La petite famille se désintègre donc progressivement sous nos yeux sous l'influence pernicieuse de la couleur tombée du ciel, chacun tombant à sa manière dans la folie et Richard Stanley de se lâcher autant qu'il peut, avec parfois quelques loupés, certes, mais une générosité délirante telle qu'on ne peut que s'incliner et assister, béat, au spectacle amusant de la dégénérescence totale des lieux et de ses habitants. Point crucial attendu et inévitable d'une adaptation de cette nouvelle : la représentation de ladite couleur et de ses diverses manifestations. Malgré un budget très modeste, force est de constater que Richard Stanley s'en tire avec les honneurs et nous propose quelques passages de toute beauté, où l'on en prend littéralement plein la yeux et les oreilles (si cela avait été techniquement possible, nul doute que le réalisateur en aurait aussi voulu à notre odorat puisque Nicolas Cage se plaint d'une odeur répugnante dès la découverte de la météorite maudite). Stanley fait en effet le choix risqué, mais encore une fois payant, d'y aller à fond. C'est le plus souvent réussi et cela donne lieu à quelques très bonnes trouvailles, en particulier cette idée des déformations de l'image, comme si la pellicule était malmenée, aspirée, brouillée par des interférences avec l'entité extraterrestre indiscernable, ce qui culmine lors d'un final dément. La transformation progressive du paysage autour de la maison, sous l'influence néfaste de la météorite, constitue également un spectacle plaisant : la végétation est de plus en plus luxuriante avec des fleurs étranges et des lianes envahissantes qui surgissent du sol et dont les couleurs sont des déclinaisons du pourpre électrique venu de l'espace.

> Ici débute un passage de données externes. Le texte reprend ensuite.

(** * The FAP evaluator (fap_interpreter/runtime_checker.py, environment.py)

    A shallow embedding of [RuntimeChecker] and [Environment], and the
    properties of the specification checked against it; with them the two
    passes over the source text that come before the evaluator,
    [extract_debug_directives_and_clean_code] of main.py and
    [SyntaxChecker.preprocess_code] of syntax_checker.py.

    Conventions of the embedding.
    - The abstract syntax is the Lark tree the grammar of parser.py builds,
      one constructor per rule, with the children Lark keeps (anonymous
      literals such as ["->"], ["and"] or ["int"] are filtered out of the
      tree; named terminals are kept).
    - [self.visit(node)] is [visit]: a dispatch on the node kind whose body
      runs one level deeper; the depth is bounded by a fuel, so a visitor
      table [visitors_at fuel] stands for [self.visit].  Methods called
      directly ([self.visit_block(...)], [self.visit_func_call(...)]) are
      plain calls.
    - The interpreter state is passed explicitly; Python exceptions are the
      [Raise] outcome and carry [str(e)].
    - Python's floats, and the text form of containers, are the host's: they
      are the fields of [HostFloat] and [HostText].
    - Debug tracing ([_add_debug_output], [_add_method_call] and the prints
      guarded by [debug_mode]) only appends to a trace nothing else reads and
      is left out; [debug_mode]/[debug_plus_mode] are kept because
      [_add_error] formats its message from them. *)

From stdpp Require Import gmap strings list pretty.
From Stdlib Require Import ZArith String Ascii Lia.

Set Warnings "-register-all".

Open Scope string_scope.
Open Scope list_scope.
Open Scope Z_scope.

(** ** Text helpers (Python [str] methods used by the source) *)

(** [needle in hay] *)
Fixpoint contains (needle hay : string) : bool :=
  String.prefix needle hay ||
  match hay with
  | EmptyString => false
  | String _ rest => contains needle rest
  end.

Definition is_digit_char (c : ascii) : bool :=
  let n := nat_of_ascii c in (48 <=? n)%nat && (n <=? 57)%nat.

Fixpoint all_digits (s : string) : bool :=
  match s with
  | EmptyString => true
  | String c rest => is_digit_char c && all_digits rest
  end.

(** [s.isdigit()]: non-empty and made of decimal digits. *)
Definition isdigit (s : string) : bool :=
  match s with
  | EmptyString => false
  | _ => all_digits s
  end.

(** [s.startswith(p)] *)
Definition startswith (p s : string) : bool := String.prefix p s.

(** [s[1:]] *)
Definition tail_str (s : string) : string :=
  match s with
  | EmptyString => EmptyString
  | String _ rest => rest
  end.

(** [s[1:-1]] *)
Definition strip_ends (s : string) : string :=
  String.substring 1 (String.length s - 2) s.

Definition is_space_char (c : ascii) : bool :=
  let n := nat_of_ascii c in
  ((9 <=? n)%nat && (n <=? 13)%nat) || ((28 <=? n)%nat && (n <=? 32)%nat).

Fixpoint lstrip (s : string) : string :=
  match s with
  | String c rest => if is_space_char c then lstrip rest else s
  | EmptyString => EmptyString
  end.

(** [s.rstrip()] *)
Definition rstrip (s : string) : string := String.rev (lstrip (String.rev s)).

(** [s.strip()] *)
Definition strip (s : string) : string := lstrip (rstrip s).

Fixpoint digits_value (s : string) (acc : Z) : Z :=
  match s with
  | EmptyString => acc
  | String c rest => digits_value rest (10 * acc + (Z.of_nat (nat_of_ascii c) - 48))
  end.

(** [int(s)] on the texts the source hands to it: an optional ["-"] and
    decimal digits.  [None] is Python's [ValueError]. *)
Definition parse_int (s : string) : option Z :=
  if isdigit s then Some (digits_value s 0)
  else if startswith "-" s && isdigit (tail_str s) then Some (- digits_value (tail_str s) 0)
  else None.

(** [s * n] *)
Fixpoint repeat_str (s : string) (n : nat) : string :=
  match n with
  | O => EmptyString
  | S n' => s +:+ repeat_str s n'
  end.

Definition esc : string := String "027"%char EmptyString.

(** ** Abstract syntax: the trees of parser.py *)

(** [type_name] is an alias rule: the tree is [Tree(type_int | type_float |
    type_str, children)].  The keyword is an anonymous literal, so Lark
    leaves [children] empty; the field keeps whatever tokens a tree carries. *)
Record type_node := TypeNode { tn_data : string; tn_children : list string }.

Inductive expr :=
  | Expr (first : term) (rest : list (string * term))
      (** [expr: term (ADD_OP term)*] *)
with term :=
  | Term (first : factor) (rest : list (string * factor))
      (** [term: factor (MUL_OP factor)*] *)
with factor :=
  | FNumber (text : string)                        (** [NUMBER] *)
  | FString (text : string)                        (** [STRING], quotes included *)
  | FIdent (name : string)                         (** [IDENT] *)
  | FMember (obj attr : string)                    (** [member_access_expr] *)
  | FInput (prompt : string)                       (** [input_call] *)
  | FMath (name : string) (args : list expr)       (** [math_func_call] *)
  | FListLit (elems : list (option expr))          (** [list_literal] *)
  | FListAccess (name : string) (index : expr)     (** [list_access] *)
  | FAbs (inner : expr)                            (** [abs_expr] *)
  | FCall (name : string) (args : option (list expr))
      (** [func_call: IDENT "(" func_args? ")"] *)
  | FParen (inner : expr).                         (** ["(" expr ")"] *)

(** [condition: expr COMPARISON_OP expr] *)
Record condition := Condition { c_left : expr; c_op : string; c_right : expr }.
(** C2 (as the code behaves): for a pool of more than ten images and every
    tape of draws, planning returns as many index sets as there are trials,
    each of ten different indexes, each index below [poolSize - 1]: the
    population handed to [random.sample] is [range(0, len(images) - 1)], so
    the last index, [poolSize - 1], is in no set of any plan. *)
Theorem plan_shape_without_last_index (self : MmxRequest)
    (images : list GeospatialImageFile) (g : rng) :
  (PREDICTORS_PER_TRIAL < length images)%nat →
  ∃ plan g',
    getTrialImagesIndexes self images g = (Ok plan, g')
    ∧ length plan = Z.to_nat (_numTrials self)
    ∧ Forall (index_set (length images - 1)) plan
    ∧ ∀ s, s ∈ plan → (length images - 1)%nat ∉ s.
Proof.
  intros Hlen. unfold getTrialImagesIndexes.
  destruct (Nat.leb_spec (length images) PREDICTORS_PER_TRIAL) as [?|_]; [lia|].
  destruct (plan_loop images (seq 1 (Z.to_nat (_numTrials self))) [] g Hlen)
    as (plan & g' & Hrun & Hplan & Hall).
  exists plan, g'. split_and!; [done| by rewrite Hplan, length_seq |done|].
  intros s Hs Hin. rewrite Forall_forall in Hall.
  destruct (Hall s Hs) as (_ & _ & Hbound). specialize (Hbound _ Hin). lia.
Qed.

Lemma plan_shape_without_last_index_witness :
  (PREDICTORS_PER_TRIAL < length (Scenario.pool 11))%nat
  ∧ ∃ plan g',
      getTrialImagesIndexes Scenario.self (Scenario.pool 11) Scenario.gen
      = (Ok plan, g')
      ∧ length plan = Z.to_nat (_numTrials Scenario.self)
      ∧ Forall (index_set (length (Scenario.pool 11) - 1)) plan
      ∧ ∀ s, s ∈ plan → (length (Scenario.pool 11) - 1)%nat ∉ s.
Proof.
  assert (PREDICTORS_PER_TRIAL < length (Scenario.pool 11))%nat as Hlen
    by (vm_compute; lia).
  split; [exact Hlen|].
  exact (plan_shape_without_last_index Scenario.self (Scenario.pool 11)
           Scenario.gen Hlen).
Defined.

(** C5: with at most ten images planning raises the error whose message
    gives the number of images and the number of predictors of a trial and
    ends in the advice to broaden the image request, and the tape of draws
    is not touched; with eleven images planning raises nothing. *)
Theorem plan_pool_size_guard (self : MmxRequest)
    (images : list GeospatialImageFile) (g : rng) :
  ((length images ≤ PREDICTORS_PER_TRIAL)%nat →
     getTrialImagesIndexes self images g
     = (Raise (RuntimeError (insufficient_msg (length images))), g)
     ∧ String.prefix
         ("There are " +:+ PyStr.of_nat (length images) +:+ " images and "
            +:+ PyStr.of_nat PREDICTORS_PER_TRIAL +:+ " predictors required")
         (insufficient_msg (length images)) = true
     ∧ PyStr.contains "Consider broadening the image request."
         (insufficient_msg (length images)) = true)
  ∧ (length images = S PREDICTORS_PER_TRIAL →
     ∃ plan g', getTrialImagesIndexes self images g = (Ok plan, g')).
Proof.
  split.
  - intros Hlen. split; [|by apply insufficient_msg_states].
    unfold getTrialImagesIndexes.
    by destruct (Nat.leb_spec (length images) PREDICTORS_PER_TRIAL) as [_|?];
      [|lia].
  - intros Hlen.
    unfold getTrialImagesIndexes.
    destruct (Nat.leb_spec (length images) PREDICTORS_PER_TRIAL) as [?|_];
      [lia|].
    destruct (plan_loop images (seq 1 (Z.to_nat (_numTrials self))) [] g)
      as (plan & g' & Hrun & _); [lia|].
    by exists plan, g'.
Qed.
(** X29, a run: a sweep at the end of [servedInTurn]. *)
Lemma sweep_forgets_exactly_the_stale_sources_run :
  (forall key, is_Some (renderQueue afterServedInTurn !! key)
               <-> is_Some (renderTimestamps afterServedInTurn !! key))
  /\ (forall key p,
        renderQueue (cleanupStaleRenders 50000 afterServedInTurn) !! key = Some p
        <-> renderQueue afterServedInTurn !! key = Some p
            /\ exists t, renderTimestamps afterServedInTurn !! key = Some t
                         /\ (50000 - t <= RENDER_TIMEOUT_MS)%Z)
  /\ (forall key t,
        renderTimestamps (cleanupStaleRenders 50000 afterServedInTurn) !! key = Some t
        <-> renderTimestamps afterServedInTurn !! key = Some t
            /\ (50000 - t <= RENDER_TIMEOUT_MS)%Z)
  /\ units (cleanupStaleRenders 50000 afterServedInTurn) = units afterServedInTurn.
Proof.
  exact (sweep_forgets_exactly_the_stale_sources posixEnv oneSourceIndex servedInTurn
           afterServedInTurn 50000 ltac:(vm_compute; reflexivity)).
Defined.

(** X30, a run: the unit of [fallenBehind] is still rendering when the
    sweep forgets its source; the next change begins at once, and both
    units are under way. *)
Lemma forgotten_source_does_not_wait_run :
  exists sched',
    run posixEnv [Sweep 40000; SourceEvent "/w/tpl/a.njk" "change" 40001;
                  Start (List.length (units fallenBehind))] fallenBehind
    = Some sched'
    /\ (forall q v, units fallenBehind !! q = Some v -> units sched' !! q = Some v)
    /\ exists unit, units sched' !! List.length (units fallenBehind) = Some unit
                    /\ unit_key unit = normalizeFsPath posixEnv "/w/tpl/a.njk"
                    /\ unit_previous unit = None
                    /\ unit_status unit = Running 0.
Proof.
  exact (forgotten_source_does_not_wait posixEnv fallenBehind "/w/tpl/a.njk" "change"
           40000 40001 (transform "/w/tpl/a.njk" "/w/out/a") []
           ltac:(vm_compute; reflexivity) ltac:(vm_compute; reflexivity)).
Defined.

(** With the sweep in between, two units of one source are under way at
    a time. *)
Example sweep_lets_renders_overlap :
  exists sched,
    run posixEnv [Sweep 40000; SourceEvent "/w/tpl/a.njk" "change" 40001; Start 1]
      fallenBehind = Some sched
    /\ map unit_status (units sched) = [Running 0; Running 0]
    /\ map unit_key (units sched) = ["/w/tpl/a.njk"; "/w/tpl/a.njk"].
Proof. eexists. split; [vm_compute; reflexivity|]. split; reflexivity. Qed.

On est surpris aussi de découvrir progressivement à quel point le film s'enfonce dans l'horreur la plus crue. Richard Stanley, comme bien d'autres réalisateurs qui se sont essayés avant lui à l'exercice périlleux d'adapter Lovecraft (Brian Yuzna et Stuart Gordon en particulier, auxquels on peut quasiment ajouter John Carpenter si l'on prend le cinéma lovecraftien au sens large), verse carrément dans le body horror lorsque le film monte d'un cran dans l'épouvantable. Il fait alors l'heureux choix des effets spéciaux artisanaux, employés aussi souvent que possible. La plus affreuse monstruosité qui nous est montrée, que je fais attention de ne pas vous révéler pour ne rien vous gâcher et parce qu'elle est précisément indicible, prend ainsi une forme très soignée, pour un effet de dégoût garanti dont on peut de nouveau estimer qu'il se rapproche de très près de l'effet que produit la lecture des descriptions méticuleuses de l'écrivain de Providence. Au-delà de ça, l'intelligence du cinéaste est aussi d'avoir considérer l'univers lovecraftien dans son ensemble. Loin de faire partie de ceux qui cherchent d'abord à coller au plus près du récit, en allant par exemple jusqu'à le resituer dans les années 30, ou qui ignorent plus ou moins volontairement ce qui a déjà été fait au cinéma comme ailleurs à partir de cette même source d'inspiration, Richard Stanley démontre sa connaissance de Lovecraft et de son influence en ne tombant jamais dans les images attendues et déjà vues (d'où les alpagas !), et en lui adressant aussi des pieds-de-nez malins. Cela passe par des choix aussi simples qu'intelligents, comme une place assez importante laissée aux personnages féminins ou encore l'attribution railleuse du nom de l'écrivain à l'un des personnages, le narrateur (Elliot Knight), un jeune étudiant noir de l'université de Miskatonic. On note également de nombreux clins d’œil appuyés à The Thing, que Stanley doit justement considérer comme ce qui s'est fait de mieux en termes de déclinaison lovecraftienne au cinéma. Ces références n'apparaissent jamais gratuites ou simplement là pour satisfaire le spectateur et s'assurer de sa complicité, non, elles s'incluent dans une démarche cohérente et participent au fonctionnement d'un film tout à fait conscient de ce à quoi il s'attaque.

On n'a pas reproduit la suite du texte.